Chab Dai
- Formation: 2005; 21 years ago
- Founded at: Cambodia
- Type: NGO
- Purpose: Abolishing sexual abuse, human trafficking, and exploitation
- Headquarters: Cambodia
- Services: Coalition building, community prevention, advocacy, research
- Founder: Helen Sworn
- Executive Director: Christa Foster Crawford
- Website: www.chabdai.org

= Chab Dai =

Cambodia-based organization

Chab Dai ("joining hands" in Khmer) is an organization founded in Cambodia in 2005 by Helen Sworn that focuses on abolishing sexual abuse, human trafficking, and exploitation. It aims to bring an end to trafficking and sexual exploitation through coalition building, community prevention, advocacy and research.
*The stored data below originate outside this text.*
Lemma tc_hit_spec w0 w now rank rank0 grp grp0 lineBits req resp r0 (Q : TimingRecord -> W Outcome -> Prop) : BI w [] now rank grp -> Gr w0 w [] ->
  agree (hp_next (w_heap w0)) rank0 rank grp0 grp -> w_kinds w = w_kinds w0 -> BI w0 [] now rank0 grp0 ->
  0 <= cycle req < 2 ^ 61 -> cycle req + accLat (w_tc w) <= resp < cycle req + accLat (w_tc w) + 2 ^ 30 ->
  (forall w' rank' grp' st tr, Built w0 w' now rank0 rank' grp0 grp' (cycle req) resp r0 st st -> tr_of tr (cycle req) resp st st ->
    w_recs w' = w_recs w -> Q tr w') ->
  wp (record_events lineBits req resp (cycle req + accLat (w_tc w)) 0 None None) Q w.
Proof.
  intros B HG A K B0 Hc Hr HQ. pose proof (cf_acc _ (b_cfg _ _ _ _ _ B)) as Hacc. pose proof (Gr_next _ _ _ HG) as Hnx. unfold record_events. apply wp_bind, wp_get.
  rewrite (u64_small (cycle req + _ - _)), (proj2 (Z.eqb_eq _ _)) by (unfold two64 in *; lia).
  apply wp_bind, wp_assert; [done|]. apply wp_bind, wp_assert; [done|]. rewrite u32_small by (unfold two32; lia).
  eapply (new_kind w [] now rank grp HitEvent _ _ (cycle req) r0 None); [done|unfold two32; lia|unfold two32; lia|unfold BIG; lia|done|by intros [? ?]|].
  intros w' rank' grp' q B' Fr' A' K' N' Hq Eq Rq Gq Pq. apply wp_ret. apply (HQ w' rank' grp' q); [|done|by rewrite (fr_recs _ _ _ Fr')].
  assert (Hk : forall y k, (hp_next (w_heap w0) <= y)%nat -> w_kinds w' !! y = Some k -> k = HitEvent).
  { intros y k Hy Hk. rewrite K' in Hk. destruct (decide (q = y)) as [<-|Hne]; [rewrite lookup_insert_eq in Hk; congruence|].
    rewrite lookup_insert_ne, K in Hk by done. pose proof (b_next _ _ _ _ _ B0 y ltac:(by eexists)). lia. }
  split.
  - done.
  - eapply Gr_trans; [exact HG|]. by apply Fr_Gr.
  - by eapply agree_trans.
  - split; [intros y mse Hy [Hx|Hx]|intros y mse Hy Hx..|intros y y' mse Hy _ Hx _]; by specialize (Hk _ _ Hy Hx).
  - exists resp. replace (cycle req + 0 + (resp - cycle req)) with resp in Hq by lia. split; [by eapply ev_at_mono; [exact Hq|lia|lia]|].
    split; [by apply Pq|]. split; [done|]. split; [done|]. by left.
  - lia.
  - lia.
Qed.

Section MissRec.
Context (w0 w : W Outcome) (now : Z) (rank rank0 : nat -> nat) (grp grp0 : nat -> option nat) (wbo acco : option (TimingRecord * nat)) (req : MemReq) (gdc evd : Z) (r0 : nat).
Context (B : BI w (floats acco ++ floats wbo ++ []) now rank grp) (HG : Gr w0 w []) (A : agree (hp_next (w_heap w0)) rank0 rank grp0 grp)
  (K : w_kinds w = w_kinds w0) (B0 : BI w0 [] now rank0 grp0) (HRa : rec_ok w (cycle req + accLat (w_tc w)) gdc acco)
  (HRw : rec_ok w (cycle req + accLat (w_tc w)) evd wbo) (Hdis : forall x, x ∈ floats acco -> x ∉ floats wbo)
  (Hnew : forall x, x ∈ floats acco ++ floats wbo -> (hp_next (w_heap w0) <= x)%nat)
  (Hc : 0 < cycle req < 2 ^ 61) (Hgdc : cycle req + accLat (w_tc w) < gdc < cycle req + accLat (w_tc w) + two32)
  (Hevd : evd = 0 /\ wbo = None \/ cycle req + accLat (w_tc w) <= evd < cycle req + accLat (w_tc w) + two32).

(** The kinds of the new events. *)
Lemma missed_new w' rank' grp' mse mre mwe : Missed w w' [] (floats acco ++ floats wbo) now rank rank' grp grp' (cycle req) gdc r0 mse mre mwe ->
  NewK (hp_next (w_heap w0)) w' grp'.
Proof.
  intros [B' Fr' A' Hk' Ps (Hs&Ks&Rs&Gs) (Hr&Kr&Pr) (Kw&Gw&Pw) (Ns&Nr&Nw)]. pose proof (Gr_next _ _ _ HG) as Hnx.
  assert (Hm : is_Some (hp_events (w_heap w') !! mse)) by (destruct Hs as (e&He&_); by exists e).
  assert (Hk : forall y k, (hp_next (w_heap w0) <= y)%nat -> w_kinds w' !! y = Some k ->
    (y = mse /\ k = MissStartEvent None) \/ (y = mre /\ k = MissResponseEvent mse) \/ (y = mwe /\ k = MissWritebackEvent mse) \/ exists n, k = ReplAccessEvent n).
  { intros y k Hy Hk. destruct (decide (hp_next (w_heap w) <= y)%nat) as [|Hlt]; [by apply Hk'|].
    rewrite (fr_kinds _ _ _ Fr'), K in Hk by lia. pose proof (b_next _ _ _ _ _ B0 y ltac:(by eexists)). lia. }
  split.
  - intros y m Hy [Hx|Hx]; destruct (Hk _ _ Hy Hx) as [[_ ?]|[[-> ?]|[[-> ?]|[? ?]]]]; simplify_eq; (split; [lia|done]).
  - intros p s Hp Hx. destruct (Hk _ _ Hp Hx) as [[-> _]|[[_ ?]|[[_ ?]|[? ?]]]]; [by exists mwe|done..].
  - intros x m Hx Hy. destruct (Hk _ _ Hx Hy) as [[_ ?]|[[_ ?]|[[-> _]|[? ?]]]]; done.
  - intros x x' m Hx Hx' Hy Hy'. destruct (Hk _ _ Hx Hy) as [[_ ?]|[[_ ?]|[[-> _]|[? ?]]]]; try done.
    by destruct (Hk _ _ Hx' Hy') as [[_ ?]|[[_ ?]|[[-> _]|[? ?]]]].
Qed.

Lemma miss_spec lineBits (Q : TimingRecord -> W Outcome -> Prop) :
  (forall w' rank' grp' st en tr, Built w0 w' now rank0 rank' grp0 grp' (cycle req) gdc r0 st en -> tr_of tr (cycle req) gdc st en ->
    w_recs w' = w_recs w -> Q tr w') ->
  wp (record_events lineBits req gdc gdc evd (fst <$> wbo) (fst <$> acco)) Q w.
Proof.
  intros HQ. pose proof (cf_acc _ (b_cfg _ _ _ _ _ B)) as Hacc. pose proof (Gr_next _ _ _ HG) as Hnx. unfold record_events. apply wp_bind, wp_get.
  rewrite (u64_small (gdc - _)), (proj2 (Z.eqb_neq _ _)) by (unfold two64, two32 in *; lia).
  apply wp_bind, wp_assert; [lia|]. apply wp_bind.
  eapply (miss_events_spec w [] now rank grp wbo acco (cycle req) gdc evd r0); [exact B|done|done|done|lia|lia|done|].
  intros w' rank' grp' mse mre mwe Hms. pose proof (missed_new _ _ _ _ _ _ Hms) as HN. destruct Hms as [B' Fr' A' _ Ps (Hs&Ks&Rs&Gs) (Hr&Kr&_) _ (Ns&Nr&Nw)].
  apply wp_ret. apply (HQ w' rank' grp' mse mre); [|done|by rewrite (fr_recs _ _ _ Fr')]. split.
  - exact B'.
  - eapply Gr_after; [exact HG|apply Fr_Gr; exact Fr'|exact Hnew|by eapply Fr_lt].
  - intros x Hx. destruct (A' x) as [-> ->]; [lia| |by apply A]. intros Hin%Hnew. lia.
  - exact HN.
  - exists (cycle req + accLat (w_tc w)). split; [done|]. split; [done|]. split; [done|]. split; [done|]. right. split; [|by exists gdc].
    intros ->. rewrite Kr in Ks. done.
  - unfold two32 in *. lia.
  - lia.
Qed.
End MissRec.

(** ** Access *)
Section Access.
Context (wm : WM.t) (lineBits : Z) (w : W Outcome) (now : Z) (rank : nat -> nat) (grp : nat -> option nat) (req : MemReq) (r0 : nat).
Context (B : BI w [] now rank grp) (HS : slot (w_recs w) (srcId req) None) (Hm : mem_ok wm (w_tc w)) (Hc : 0 < cycle req < 2 ^ 61).

(** The record is pushed, and the access returns. *)
Definition returns (Q : Z -> W Outcome -> Prop) : Prop := forall w' rank' grp' st en tr resp,
  Built w w' now rank rank' grp grp' (cycle req) resp r0 st en -> tr_of tr (cycle req) resp st en -> slot (w_recs w') (srcId req) (Some tr) -> Q resp w'.
Lemma access_end Q w' rank' grp' st en tr resp : returns Q -> Built w w' now rank rank' grp grp' (cycle req) resp r0 st en ->
  tr_of tr (cycle req) resp st en -> slot (w_recs w') (srcId req) None -> cycle req <= resp ->
  wp (onRec (srcId req) (WM.push tr);; mret resp)
    (fun a s => wp (@endAccess Outcome (env_cc wm) req;; massert (cycle req <=? a) "resp < req?";; mret a) Q s) w'.
Proof.
  intros HQ [Bi G A N (ed&S1&S2&S3) Hb I] T HS' Hle. destruct (T) as (_&_&T3&_). apply wp_bind. eapply tc_push_spec; [done|unfold tr_isValid; by rewrite T3|].
  intros recs' HS2. apply wp_ret. cbn [endAccess env_cc]. wp_steps. apply wp_assert; [lia|]. wp_steps.
  apply (HQ (with_recs recs' w') rank' grp' st en tr resp); [|done|done]. split; [by apply BI_recs|done|done|by destruct N|by exists ed|done|done].
Qed.

Lemma tcache_access_spec (Q : Z -> W Outcome -> Prop) : outcome_ok wm (type req) (w_x w) = true -> (srcId req < length (w_recs w))%nat ->
  (w_x w = OSkip -> Q (cycle req) w) ->
  returns Q -> wp (@access Outcome (env_cc wm) lineBits req) Q w.
Proof.
  intros Ho Hl Hskip HQ. pose proof (cf_acc _ (b_cfg _ _ _ _ _ B)) as Hacc. pose proof (me_lat _ _ Hm). pose proof (me_zll _ _ Hm).
  unfold access. apply wp_bind, wp_get. apply wp_bind, wp_assert; [by apply bool_decide_eq_true_2|]. cbn [startAccess env_cc]. wp_steps. cbn [fst snd].
  assert (Hst : u64 (cycle req + accLat (w_tc w)) = cycle req + accLat (w_tc w)) by (apply u64_small; unfold two64; lia).
  destruct (w_x w) as [|lat|a invLat|invLat dirty a] eqn:Ex; cbn in Ho.
  - wp_steps. cbn [endAccess env_cc]. wp_steps. apply wp_assert; [lia|]. wp_steps. by apply Hskip.
  - cbn [TCache.lookup processAccess env_cc]. wp_steps. rewrite Ex. cbn. wp_steps. rewrite Ex, Hst, u64_small by (unfold two64; lia). wp_steps.
    eapply pop_spec; [exact HS|]. intros recs' HS'. wp_steps.
    eapply (tc_hit_spec w (with_recs recs' w) now rank rank grp grp lineBits req (cycle req + accLat (w_tc w) + lat) r0); [by apply BI_recs|by eapply Gr_recs, Gr_refl|by intros x _|done|done|lia|cbn; lia|].
    intros w' rank' grp' st tr HB T E. eapply access_end; [done|exact HB|done|by rewrite E|lia].
  - apply andb_true_iff in Ho as [->%Z.eqb_eq Ho].
    cbn [TCache.lookup processAccess env_cc]. wp_steps. rewrite Ex. cbn. wp_steps. rewrite Ex, Hst. wp_steps.
    eapply (above_spec w [] now rank grp); [done|done|done|lia|done|]. intros w2 rank2 grp2 ro c Hlt [B2 G2 A2 K2 S2 R2 N2]. wp_steps.
    rewrite Z.add_0_r, (u64_small c) by (unfold two64; lia).
    eapply pop_spec; [exact S2|]. intros recs' HS'. wp_steps. pose proof (fr_tc _ _ _ G2) as Et. cbn in Et.
    eapply (miss_spec w (with_recs recs' w2) now rank2 rank grp2 grp None ro req c 0 r0); cbn; rewrite ?Et; [by apply BI_recs|done|done|done|done|done|done|
      intros x _; apply not_elem_of_nil|by rewrite app_nil_r|done|unfold two32; lia|by left|].
    intros w' rank' grp' st en tr HB T E. eapply access_end; [done|exact HB|done|by rewrite E|lia].
  - cbn [TCache.lookup shouldAllocate preinsert processEviction postinsert processAccess env_cc]. wp_steps. rewrite Ex. cbn. wp_steps. apply wp_assert; [done|]. wp_steps.
    rewrite Ex, Hst. eapply (tc_evict_spec w [] now rank grp); [done|done|done|lia|lia|]. intros w1 rank1 grp1 wbo evd He [B1 G1 A1 K1 S1 R1 N1]. wp_steps.
    eapply pop_spec; [exact S1|]. intros recs1 HS1. wp_steps. pose proof (fr_tc _ _ _ G1) as Et1. pose proof (fr_x _ _ _ G1) as Ex1. cbn in Et1, Ex1. cbn; rewrite ?Ex1, ?Ex.
    pose proof (BI_recs _ _ _ _ _ recs1 B1) as B1'. wp_steps.
    eapply (above_spec (with_recs recs1 w1) (floats wbo ++ []) now rank1 grp1); [done|done|by cbn; rewrite Et1|lia|by apply andb_true_iff in Ho as [_ ?]|]. intros w2 rank2 grp2 acco c Hlt [B2 G2 A2 K2 S2 R2 N2]. wp_steps.
    eapply pop_spec; [exact S2|]. intros recs' HS'. wp_steps. pose proof (fr_tc _ _ _ G2) as Et2. cbn in Et2. pose proof (Gr_next _ _ _ G1) as Hn1.
    assert (Hwl : forall x, x ∈ floats wbo -> (x < hp_next (w_heap w1))%nat).
    { intros x Hx. destruct wbo as [[tr m]|]; [|by apply elem_of_nil in Hx]. apply list_elem_of_singleton in Hx as ->.
      destruct (R1 tr m eq_refl) as (_&_&_&_&Hmm&_). by eapply ev_at_lt. }
    eapply (miss_spec w (with_recs recs' w2) now rank2 rank grp2 grp wbo acco req c evd r0); cbn; rewrite ?Et2, ?Et1; [by apply BI_recs| | |by rewrite K2|done|done| | | |done|unfold two32; lia|right; unfold two32; lia|].
    + eapply Gr_trans; [exact G1|by eapply Gr_unrecs].
    + by eapply agree_trans.
    + eapply (rec_ok_Fr w1 _ _ _ _ _ R1 (Gr_unrecs _ _ _ _ G2)). intros x Hx. split; [apply not_elem_of_nil|by apply Hwl].
    + intros x Hx Hx'. specialize (N2 _ Hx). specialize (Hwl _ Hx'). cbn in N2. lia.
    + intros x [Hx|Hx]%elem_of_app; [specialize (N2 _ Hx); cbn in N2; lia|by apply N1].
    + intros w' rank' grp' st en tr HB T E. eapply access_end; [done|exact HB|done|by rewrite E|lia].
Qed.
While the organization was founded in Cambodia, Chab Dai also has additional offices in the United States, Canada and the United Kingdom. In August 2023, they joined other Anti-Trafficking Organizations in a statement about the factual inaccuracies of the movie Sound of Freedom (film)

== Helen Sworn ==
Sworn had a career in business administration before she attended bible college in the United Kingdom. She began actively opposing human trafficking in 1999. In 2005, she founded Chab Dai, a network of Christian organizations opposing human trafficking. She was interviewed in the 2011 human trafficking documentary film Nefarious: Merchant of Souls. Sworn stepped down as Executive Director in 2023.